- _ASSIGNED TASK_
Which lines of the entries below run from the one holding "(w_disk w !!" to the one holding "Proof. intros [Hu", inclusive? Set down exactly those lines and no others.

[Start of section]

(* ===== verification/InspectorSafety.v ===== *)
(** What the inspector's stream promises: a run that succeeds wrote the
    encoding of exactly the selected part of the mounted tree, which the host's
    receiver accepts and publishes unchanged; a run that stopped anywhere before
    the terminal record wrote nothing the receiver would publish; and the walk
    ends. *)
From S2P Require Import Prelude Ids Bytes Json JsonText Outside World Logic ExportJournal Receiver ReceiverSafety Inspector.

(** ** Lemmas *)

(** *** Paths *)
Lemma ancestors_dir s : match before_slash s with Some p => ancestors s = ancestors p ++ [p] | None => ancestors s = [] end.
Proof.
  induction s as [|c s IH]; [done|]. cbn [before_slash ancestors]. destruct (before_slash s) as [d|].
  - rewrite IH. cbn [ancestors]. by rewrite map_app, app_assoc.
  - rewrite IH. by destruct (Ascii.eqb c "/").
Qed.
Lemma before_slash_app s p : before_slash s = Some p → ∃ q, s = p +:+ "/" +:+ q ∧ before_slash q = None.
Proof.
  revert p. induction s as [|c s IH]; intros p H; [done|]. cbn [before_slash] in H. destruct (before_slash s) as [d|] eqn:Hd.
  - injection H as <-. destruct (IH d eq_refl) as (q & -> & Hq). by exists q.
  - destruct (Ascii.eqb c "/") eqn:Ec; [|done]. injection H as <-. apply Ascii.eqb_eq in Ec as ->. by exists s.
Qed.
Lemma has_prefix_iff p s : has_prefix p s = true ↔ ∃ q, s = p +:+ q.
Proof.
  split.
  - revert s. induction p as [|c p IH]; intros s H; [by exists s|]. destruct s as [|d s]; [done|]. cbn [has_prefix] in H.
    apply andb_true_iff in H as [Hc%Ascii.eqb_eq Hp]. subst d. destruct (IH s Hp) as (q & ->). by exists q.
  - intros (q & ->). apply has_prefix_app.
Qed.
Lemma below_iff a n : below a n = true ↔ ∃ q, n = a +:+ "/" +:+ q.
Proof. unfold below. rewrite has_prefix_iff. split; intros (q & ->); exists q; by rewrite str_app_assoc. Qed.
Lemma below_parent s p : before_slash s = Some p → below p s = true.
Proof. intros (q & -> & _)%before_slash_app. apply below_iff. by exists q. Qed.
Lemma below_trans a b c : below a b = true → below b c = true → below a c = true.
Proof. rewrite !below_iff. intros (p & ->) (q & ->). exists (p +:+ "/" +:+ q). by rewrite !str_app_assoc. Qed.
Lemma below_child a c : below a (a +:+ "/" +:+ c) = true.
Proof. apply below_iff. by exists c. Qed.
Lemma below_irrefl a : below a a ≠ true.
Proof. intros (q & H)%below_iff. apply (f_equal String.length) in H. rewrite !str_length_app in H. cbn in H. lia. Qed.
Lemma below_compare a b n : below a n = true → below b n = true → a = b ∨ below a b = true ∨ below b a = true.
Proof.
  rewrite !below_iff. intros (p & ->) (q & H). revert b H. induction a as [|c a IH]; intros [|d b] H.
  - by left.
  - right. left. injection H as <- H. exists b. done.
  - right. right. injection H as -> H. exists a. done.
  - injection H as <- H. destruct (IH b H) as [->|[(k & ->)|(k & ->)]]; [by left|right; left; by exists k|right; right; by exists k].
Qed.
Lemma below_dir a n : below a n = true → ∃ p, before_slash n = Some p ∧ (a = p ∨ below a p = true).
Proof.
  intros (q & ->)%below_iff. rewrite before_slash_cat. destruct (before_slash q) as [r|]; eexists; (split; [done|]); [right; apply below_child|by left].
Qed.
(** *** The prefixes of a safe path are safe *)
Lemma split_parent acc s p : before_slash s = Some p → ∃ q, split_slash acc s = split_slash acc p ++ [q].
Proof.
  revert acc p. induction s as [|c s IH]; intros acc p H; [done|]. cbn [before_slash] in H. destruct (before_slash s) as [d|] eqn:Hd.
  - injection H as <-. cbn [split_slash]. destruct (Ascii.eqb c "/"); [|by apply IH]. destruct (IH "" d eq_refl) as (q & ->). by exists q.
  - destruct (Ascii.eqb c "/") eqn:Ec; [|done]. injection H as <-. cbn [split_slash]. rewrite Ec. exists s.
    assert (∀ a, before_slash s = None → split_slash a s = [a +:+ s]) as Hn.
    { clear. induction s as [|x s IH]; intros a H; [by rewrite str_app_nil|]. cbn [before_slash] in H. cbn [split_slash].
      destruct (before_slash s); [done|]. destruct (Ascii.eqb x "/"); [done|]. rewrite IH by done. by rewrite str_app_assoc. }
    by rewrite Hn.
Qed.
Lemma split_trailing acc s : isSome (strip_suffix "/" s) = true → ""%string ∈ split_slash acc s.
Proof.
  destruct (strip_suffix "/" s) as [n|] eqn:H; [|done]. apply strip_suffix_ok in H as ->. intros _. revert acc.
  induction n as [|c n IH]; intros acc; [cbn; set_solver|].
  change (String c n +:+ "/") with (String c (n +:+ "/")). cbn [split_slash]. destruct (Ascii.eqb c "/"); [|apply IH]. apply elem_of_cons. right. apply IH.
Qed.
Lemma validPath_parent s p : validPath s = true → before_slash s = Some p → validPath p = true.
Proof.
  intros H Hp. destruct (split_parent "" s p Hp) as (q & Hq). apply before_slash_app in Hp as (r & -> & _).
  unfold validPath, validExportSelection in *. rewrite Hq in H. rewrite !andb_true_iff, !negb_true_iff, !Nat.ltb_ge, Nat.eqb_neq in *.
  destruct H as [[[[H1 H2] H3] H4] [H5 H6]]. rewrite length_app in H5. rewrite forallb_app, andb_true_iff in H6. destruct H6 as [H6 _].
  assert (p ≠ "") as Hne by (intros ->; done). rewrite str_length_app in H2. cbn [length] in H5.
  assert (""%string ∉ split_slash "" p) as Hno.
  { intros Hin%list_elem_of_In. eapply forallb_forall in H6; [|exact Hin]. done. }
  split_and!; [|lia| | |lia|done].
  - destruct p; [done|cbn; lia].
  - destruct p as [|c p]; [done|]. exact H3.
  - destruct (isSome (strip_suffix "/" p)) eqn:Ht; [|done]. by apply (split_trailing "") in Ht.
Qed.
(** A completed or aborted snapshot is backed by its durable journal. *)
Definition backed (dom : string) (mutation : mutationKind) (pending : string) (k : disk) (old : Volume) : Prop :=
  match mutation with
  | mutationFinishExportSnapshot | mutationAbortExportSnapshot =>
      ∃ j, export_at dom pending k = Some j ∧ export_backs mutation old j = true
  | _ => True
  end.
Lemma checkExisting_ok dom old next mutation pending w u w' :
  checkExisting dom old next mutation pending w = (Ok u, w') →
  checkIdentity old next mutation = Ok tt ∧ checkMutation old next mutation pending = Ok tt ∧ backed dom mutation pending (w_disk w) old.
Proof.
  unfold checkExisting. intros H. ok_inv. destruct a, a0. split; [done|]. split; [done|].
  destruct mutation; try done; cbn in *; ok_inv; apply loadExportJournal_ok in Ha1; apply negb_false_iff in H; eauto.
Qed.
(** What a completed scan of the registry found. *)
Definition entry_checked (dom : string) (next : Volume) (mutation : mutationKind) (pending : string) (k : disk) (id : string) : Prop :=
  ∃ v, volume_at dom id k = Some v ∧
    if vo_id v =s vo_id next
    then checkIdentity v next mutation = Ok tt ∧ checkMutation v next mutation pending = Ok tt ∧ backed dom mutation pending k v
    else mount_conflict v next = false.
Lemma checkEntries_ok dom next mutation pending entries found w b w' :
  checkEntries dom next mutation pending entries found w = (Ok b, w') →
  (∀ name e id, (name, e) ∈ entries → json_key name = Some id → entry_checked dom next mutation pending (w_disk w) id) ∧
  (b = true → found = true ∨ ∃ e, (json_name (vo_id next), e) ∈ entries).
Proof.
  revert found w. induction entries as [|[name kind] rest IH]; intros found w H; cbn [checkEntries] in H.
  { ok_inv. split; [|by left]. intros n e id Hin. by apply not_elem_of_nil in Hin. }
  destruct (json_key name) as [key|] eqn:Hkey.
  2:{ apply IH in H as [H1 H2]. split.
      - intros n e id [[= -> ->]|Hin]%elem_of_cons Hk; [congruence|eauto].
      - intros Hb. destruct (H2 Hb) as [|[e He]]; [by left|]. right. exists e. by apply elem_of_cons; right. }
  apply bind_ok in H as (? & w0 & [_ ->]%guard_ok & H). apply bind_ok in H as (v & w1 & Hv & H). apply wrap_ok in Hv.
  destruct (quiet_loadFromRoot dom key w) as (rv & n & Hq). rewrite Hq in Hv. injection Hv as -> <-.
  apply loadFromRoot_ok in Hq. pose proof (volume_at_ok _ _ _ _ Hq) as (Hid & _).
  apply json_key_ok in Hkey as ->.
  destruct (vo_id v =s vo_id next) eqn:Ei.
  - apply bind_ok in H as ([] & w2 & Hc & H). destruct (quiet_checkExisting dom v next mutation pending (retick n w)) as (y & m & Hq2).
    rewrite Hq2 in Hc. injection Hc as -> <-. apply IH in H as [H1 _]. cbn [w_disk retick] in *.
    apply checkExisting_ok in Hq2. split.
    + intros n' e id [[= -> ->]|Hin]%elem_of_cons Hk; [|eauto]. rewrite json_key_name in Hk. injection Hk as <-.
      exists v. by rewrite Ei.
    + intros _. right. exists kind. bsimpl. rewrite <-Ei, Hid. by apply elem_of_cons; left.
  - apply bind_ok in H as (? & w2 & [Hm ->]%guard_ok & H). apply IH in H as [H1 H2]. cbn [w_disk retick] in *. split.
    + intros n' e id [[= -> ->]|Hin]%elem_of_cons Hk; [|eauto]. rewrite json_key_name in Hk. injection Hk as <-.
      exists v. by rewrite Ei.
    + intros Hb. destruct (H2 Hb) as [|[e He]]; [by left|]. right. exists e. by apply elem_of_cons; right.
Qed.
Lemma checkBindings_ok dom next mutation pending w u w' :
  checkBindings dom next mutation pending w = (Ok u, w') →
  (∀ id e, w_disk w !! (Workspaces, json_name id) = Some e → entry_checked dom next mutation pending (w_disk w) id) ∧
  (w_disk w !! (Workspaces, json_name (vo_id next)) = None → checkNew next mutation = Ok tt).
Proof.
  unfold checkBindings. intros H. apply bind_ok in H as (entries & w1 & [-> ->]%fs_list_ok & H).
  apply bind_ok in H as (b & w2 & Hc & H). apply checkEntries_ok in Hc as [H1 H2]. cbn [w_disk tick] in *. split.
  - intros id e Hk. apply dir_entries_spec in Hk. eapply H1; [done|apply json_key_name].
  - intros Hk. destruct b.
    + destruct (H2 eq_refl) as [|[e He%dir_entries_spec]]; congruence.
    + apply lift_ok in H as [H _]. by destruct u.
Qed.
(** The volume is attached to this session; its uuid and mount do not collide
    with another's. *)
Definition attached_to (sid name : string) (v : Volume) : Prop :=
  ∃ a, vo_attachment v = Some a ∧ at_session_id a = sid ∧ at_session_name a = name.
Definition compatible (v v' : Volume) : Prop :=
  vo_uuid v ≠ vo_uuid v' ∧
  ∀ a a', vo_attachment v = Some a → vo_attachment v' = Some a' → mountsOverlap (at_mount a) (at_mount a') = false.
Lemma compatible_sym v v' : compatible v v' → compatible v' v.
Proof. intros [Hu Hm]. split; [done|]. intros a a' Ha Ha'. rewrite mountsOverlap_sym. eauto. Qed.

(** What a completed selection found: every record of the registry parses and
    names the session by both of its names or by neither. *)
Definition entry_selected (dom sid name : string) (k : disk) (l : list Volume) (id : string) : Prop :=
  ∃ v, volume_at dom id k = Some v ∧
    ∀ a, vo_attachment v = Some a → (at_session_id a = sid ↔ at_session_name a = name) ∧ (at_session_id a = sid → v ∈ l).
Definition selection_ok (l : list Volume) : Prop :=
  (length l ≤ maxSessionAttachments)%nat ∧ ∀ v v', v ∈ l → v' ∈ l → vo_id v ≠ vo_id v' → compatible v v'.

Lemma selection_snoc sel v a :
  selection_ok sel → vo_attachment v = Some a →
  existsb (λ prior, vo_uuid prior =s vo_uuid v) sel = false →
  existsb (λ prior, match vo_attachment prior with Some p => mountsOverlap (at_mount p) (at_mount a) | None => false end) sel = false →
  (maxSessionAttachments <? length (sel ++ [v]))%nat = false → selection_ok (sel ++ [v]).
Proof.
  intros [_ Hs] Ha Hu Hm Hl%Nat.ltb_ge. split; [done|].
  assert (∀ x, x ∈ sel → compatible x v) as Hc.
  { intros x Hx%list_elem_of_In. split.
    - intros Heq. apply not_true_iff_false in Hu. apply Hu, existsb_exists. exists x. rewrite Heq. split; [done|apply eqs_refl].
    - intros ax av Hax Hav. assert (av = a) as -> by congruence. apply not_true_iff_false. intros Ho.
      apply not_true_iff_false in Hm. apply Hm, existsb_exists. exists x. by rewrite Hax. }
  intros x y [Hx|Hx]%elem_of_app [Hy|Hy]%elem_of_app Hne;
    rewrite ?list_elem_of_singleton in *; subst; [by apply Hs|by apply Hc|by apply compatible_sym, Hc|done].
Qed.
Lemma selectAttachments_ok dom sid name entries sel w l w' :
  selectAttachments dom sid name entries sel w = (Ok l, w') →
  (∀ n e id, (n, e) ∈ entries → json_key n = Some id → entry_selected dom sid name (w_disk w) l id) ∧
  (selection_ok sel → selection_ok l) ∧
  ∃ new, l = sel ++ new ∧ (NoDup entries.*1 → NoDup (vo_id <$> new)) ∧
    ∀ v, v ∈ new → json_name (vo_id v) ∈ entries.*1 ∧ volume_at dom (vo_id v) (w_disk w) = Some v ∧ attached_to sid name v.
Proof.
  revert sel w. induction entries as [|[n kind] rest IH]; intros sel w H; cbn [selectAttachments] in H.
  { ok_inv. split; [intros ? ? ? Hin; by apply not_elem_of_nil in Hin|]. split; [done|].
    exists []. rewrite app_nil_r. split; [done|]. split; [constructor|]. intros v Hv. by apply not_elem_of_nil in Hv. }
  assert (∀ sel w1, w_disk w1 = w_disk w → selectAttachments dom sid name rest sel w1 = (Ok l, w') →
    (∀ key, json_key n = Some key → entry_selected dom sid name (w_disk w) l key) →
    (∀ n0 e id, (n0, e) ∈ (n, kind) :: rest → json_key n0 = Some id → entry_selected dom sid name (w_disk w) l id) ∧
    (selection_ok sel → selection_ok l) ∧
    ∃ new, l = sel ++ new ∧ (NoDup ((n, kind) :: rest).*1 → NoDup (vo_id <$> new)) ∧
      ∀ v, v ∈ new → json_name (vo_id v) ∈ rest.*1 ∧ volume_at dom (vo_id v) (w_disk w) = Some v ∧ attached_to sid name v) as Hskip.
  { intros sel0 w1 Hd H1 Hn. apply IH in H1 as (H1 & H2 & new & -> & H3 & H4). rewrite Hd in *. split; [|split; [done|]].
    - intros n0 e id [[= -> ->]|Hin]%elem_of_cons Hk; eauto.
    - exists new. split; [done|]. split; [intros [_ ?]%NoDup_cons; auto|]. done. }
  destruct (json_key n) as [key|] eqn:Hkey.
  2:{ apply Hskip in H as (H1 & H2 & new & Hl & H3 & H4); [|done|done]. split; [done|]. split; [done|]. exists new.
      split; [done|]. split; [done|]. intros v Hv. destruct (H4 v Hv) as (?&?&?). split; [|done]. by apply elem_of_cons; right. }
  apply bind_ok in H as (? & w0 & [_ ->]%guard_ok & H). apply bind_ok in H as (v & w1 & Hv & H). apply wrap_ok in Hv.
  destruct (quiet_loadFromRoot dom key w) as (rv & m & Hq). rewrite Hq in Hv. injection Hv as -> <-.
  apply loadFromRoot_ok in Hq. pose proof (volume_at_ok _ _ _ _ Hq) as (Hid & _). apply json_key_ok in Hkey as ->.
  destruct (vo_attachment v) as [a|] eqn:Ha.
  2:{ apply Hskip in H as (H1 & H2 & new & Hl & H3 & H4); [|done|].
      - split; [done|]. split; [done|]. exists new.
        split; [done|]. split; [done|]. intros v' Hv. destruct (H4 v' Hv) as (?&?&?). split; [|done]. by apply elem_of_cons; right.
      - intros k0 [= <-]. exists v. split; [done|]. intros a Ha'. congruence. }
  apply bind_ok in H as (? & w0 & [Hb ->]%guard_ok & H). apply negb_false_iff, eqb_prop in Hb.
  destruct (at_session_id a =s sid) eqn:Es; cbn [negb] in H.
  2:{ apply Hskip in H as (H1 & H2 & new & Hl & H3 & H4); [|done|].
      - split; [done|]. split; [done|]. exists new.
        split; [done|]. split; [done|]. intros v' Hv. destruct (H4 v' Hv) as (?&?&?). split; [|done]. by apply elem_of_cons; right.
      - intros k0 [= <-]. exists v. split; [done|]. intros a0 Ha'. assert (a0 = a) as -> by congruence. symmetry in Hb. bsimpl. done. }
  symmetry in Hb. bsimpl.
  apply bind_ok in H as (? & w0 & [Hu ->]%guard_ok & H). apply bind_ok in H as (? & w0 & [Hm ->]%guard_ok & H).
  apply bind_ok in H as (? & w0 & [Hl4 ->]%guard_ok & H).
  assert (v ∈ l) as Hvl by (pose proof H as H0; apply IH in H0 as (_ & _ & new0 & -> & _); set_solver).
  apply Hskip in H as (H1 & H2 & new & Hl & H3 & H4); [|done|].
  - split; [done|]. split; [intros Hs; eapply H2, selection_snoc; eauto|]. exists (v :: new).
    split; [by rewrite Hl, <-app_assoc|]. split.
    + intros Hnd. cbn. apply NoDup_cons. split; [|by apply H3]. intros (v' & Hk & Hin)%list_elem_of_fmap_1.
      destruct (H4 v' Hin) as [Hr _]. cbn in Hnd. apply NoDup_cons in Hnd as [Hnd _]. apply Hnd. by rewrite <-Hid, Hk.
    + intros v' [->|Hv]%elem_of_cons.
      * rewrite Hid. split; [by apply elem_of_cons; left|]. split; [done|]. by exists a.
      * destruct (H4 v' Hv) as (?&?&?). split; [|done]. by apply elem_of_cons; right.
  - intros k0 [= <-]. exists v. split; [done|]. intros a0 Ha'. assert (a0 = a) as -> by congruence. done.
Qed.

[End of section]

- _ANSWER SPACE_
  (w_disk w !! (Workspaces, json_name (vo_id next)) = None → checkNew next mutation = Ok tt).
Proof.
  unfold checkBindings. intros H. apply bind_ok in H as (entries & w1 & [-> ->]%fs_list_ok & H).
  apply bind_ok in H as (b & w2 & Hc & H). apply checkEntries_ok in Hc as [H1 H2]. cbn [w_disk tick] in *. split.
  - intros id e Hk. apply dir_entries_spec in Hk. eapply H1; [done|apply json_key_name].
  - intros Hk. destruct b.
    + destruct (H2 eq_refl) as [|[e He%dir_entries_spec]]; congruence.
    + apply lift_ok in H as [H _]. by destruct u.
Qed.
(** The volume is attached to this session; its uuid and mount do not collide
    with another's. *)
Definition attached_to (sid name : string) (v : Volume) : Prop :=
  ∃ a, vo_attachment v = Some a ∧ at_session_id a = sid ∧ at_session_name a = name.
Definition compatible (v v' : Volume) : Prop :=
  vo_uuid v ≠ vo_uuid v' ∧
  ∀ a a', vo_attachment v = Some a → vo_attachment v' = Some a' → mountsOverlap (at_mount a) (at_mount a') = false.
Lemma compatible_sym v v' : compatible v v' → compatible v' v.
Proof. intros [Hu Hm]. split; [done|]. intros a a' Ha Ha'. rewrite mountsOverlap_sym. eauto. Qed.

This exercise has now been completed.